(* ===== verification/_CoqProject ===== *)
-Q . S2P
Prelude.v
GoErrors.v
GoContext.v
GoNum.v
GoString.v
Regexp.v
Multicluster.v
Reconcile.v
Handler.v
Sanitize.v
Sharder.v
LeaseAPI.v
LeaseGuard.v
Fence.v
Peers.v
Coordinator.v
CoordinatorRaces.v
ProcessGroup.v
Basic.v
Manager.v
Clusters.v
ManagerExamples.v
Registry.v
Controller.v
Source.v
MultiProvider.v
ClustersProvider.v
SimpleProviders.v
Builder.v
Sha256.v
Objects.v
ActiveClusters.v
KubeconfigProvider.v
ClusterAPIProvider.v
KubeconfigStrategy.v
InventoryProvider.v
NamespaceClient.v
NamespaceProvider.v
NamespaceRaces.v
System.v
ShardedSystem.v
KindProvider.v
FileProvider.v
WebhookBuilder.v
EndToEnd.v
NamespaceEvents.v
SyncExample.v
Examples.v
ModCheck.v
PortAllocator.v
PortRaces.v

**Task**. No line should appear in the answer except those from the one containing "KindProvider.v" through the last line of the listing, each retyped exactly.

**Task result**.
KindProvider.v
FileProvider.v
WebhookBuilder.v
EndToEnd.v
NamespaceEvents.v
SyncExample.v
Examples.v
ModCheck.v
PortAllocator.v
PortRaces.v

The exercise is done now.